> **DATA UNDER STUDY**:

■ ■ ■ ■ ■

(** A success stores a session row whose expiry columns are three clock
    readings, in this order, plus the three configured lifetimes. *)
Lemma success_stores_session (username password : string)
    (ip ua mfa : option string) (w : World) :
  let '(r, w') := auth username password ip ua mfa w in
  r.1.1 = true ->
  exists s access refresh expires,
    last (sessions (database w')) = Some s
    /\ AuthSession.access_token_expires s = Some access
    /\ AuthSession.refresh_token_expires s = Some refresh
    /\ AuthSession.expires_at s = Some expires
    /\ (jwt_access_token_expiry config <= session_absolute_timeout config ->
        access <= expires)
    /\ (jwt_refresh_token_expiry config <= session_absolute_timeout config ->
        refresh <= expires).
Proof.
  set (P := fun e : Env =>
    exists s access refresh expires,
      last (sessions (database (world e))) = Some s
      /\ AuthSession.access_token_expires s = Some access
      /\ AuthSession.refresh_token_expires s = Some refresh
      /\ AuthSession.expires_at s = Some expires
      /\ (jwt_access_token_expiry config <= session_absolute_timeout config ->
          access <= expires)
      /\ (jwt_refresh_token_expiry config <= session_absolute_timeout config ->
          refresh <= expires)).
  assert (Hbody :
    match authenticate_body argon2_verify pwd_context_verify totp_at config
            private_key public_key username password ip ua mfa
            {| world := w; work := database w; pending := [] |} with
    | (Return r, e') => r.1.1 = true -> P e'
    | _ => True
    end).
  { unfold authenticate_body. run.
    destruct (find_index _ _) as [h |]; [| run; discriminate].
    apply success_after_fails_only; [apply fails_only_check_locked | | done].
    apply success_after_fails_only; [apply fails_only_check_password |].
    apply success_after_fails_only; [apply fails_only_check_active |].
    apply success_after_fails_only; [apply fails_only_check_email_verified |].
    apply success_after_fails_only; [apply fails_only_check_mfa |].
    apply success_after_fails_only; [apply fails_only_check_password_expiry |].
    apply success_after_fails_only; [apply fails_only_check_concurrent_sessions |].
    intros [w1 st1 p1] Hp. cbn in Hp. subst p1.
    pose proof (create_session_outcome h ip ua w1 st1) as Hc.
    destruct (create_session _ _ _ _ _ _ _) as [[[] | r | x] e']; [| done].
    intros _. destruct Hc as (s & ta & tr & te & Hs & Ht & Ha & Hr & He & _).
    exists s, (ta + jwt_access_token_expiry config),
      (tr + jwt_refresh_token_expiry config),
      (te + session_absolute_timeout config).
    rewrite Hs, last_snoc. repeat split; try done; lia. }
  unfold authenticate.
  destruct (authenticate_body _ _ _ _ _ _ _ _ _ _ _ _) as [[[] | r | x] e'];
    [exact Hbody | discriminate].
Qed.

■ ■ ■ ■ ■

Search the data above for the word "Hbody". Copy each line it is in.

  assert (Hbody :
    [exact Hbody | discriminate].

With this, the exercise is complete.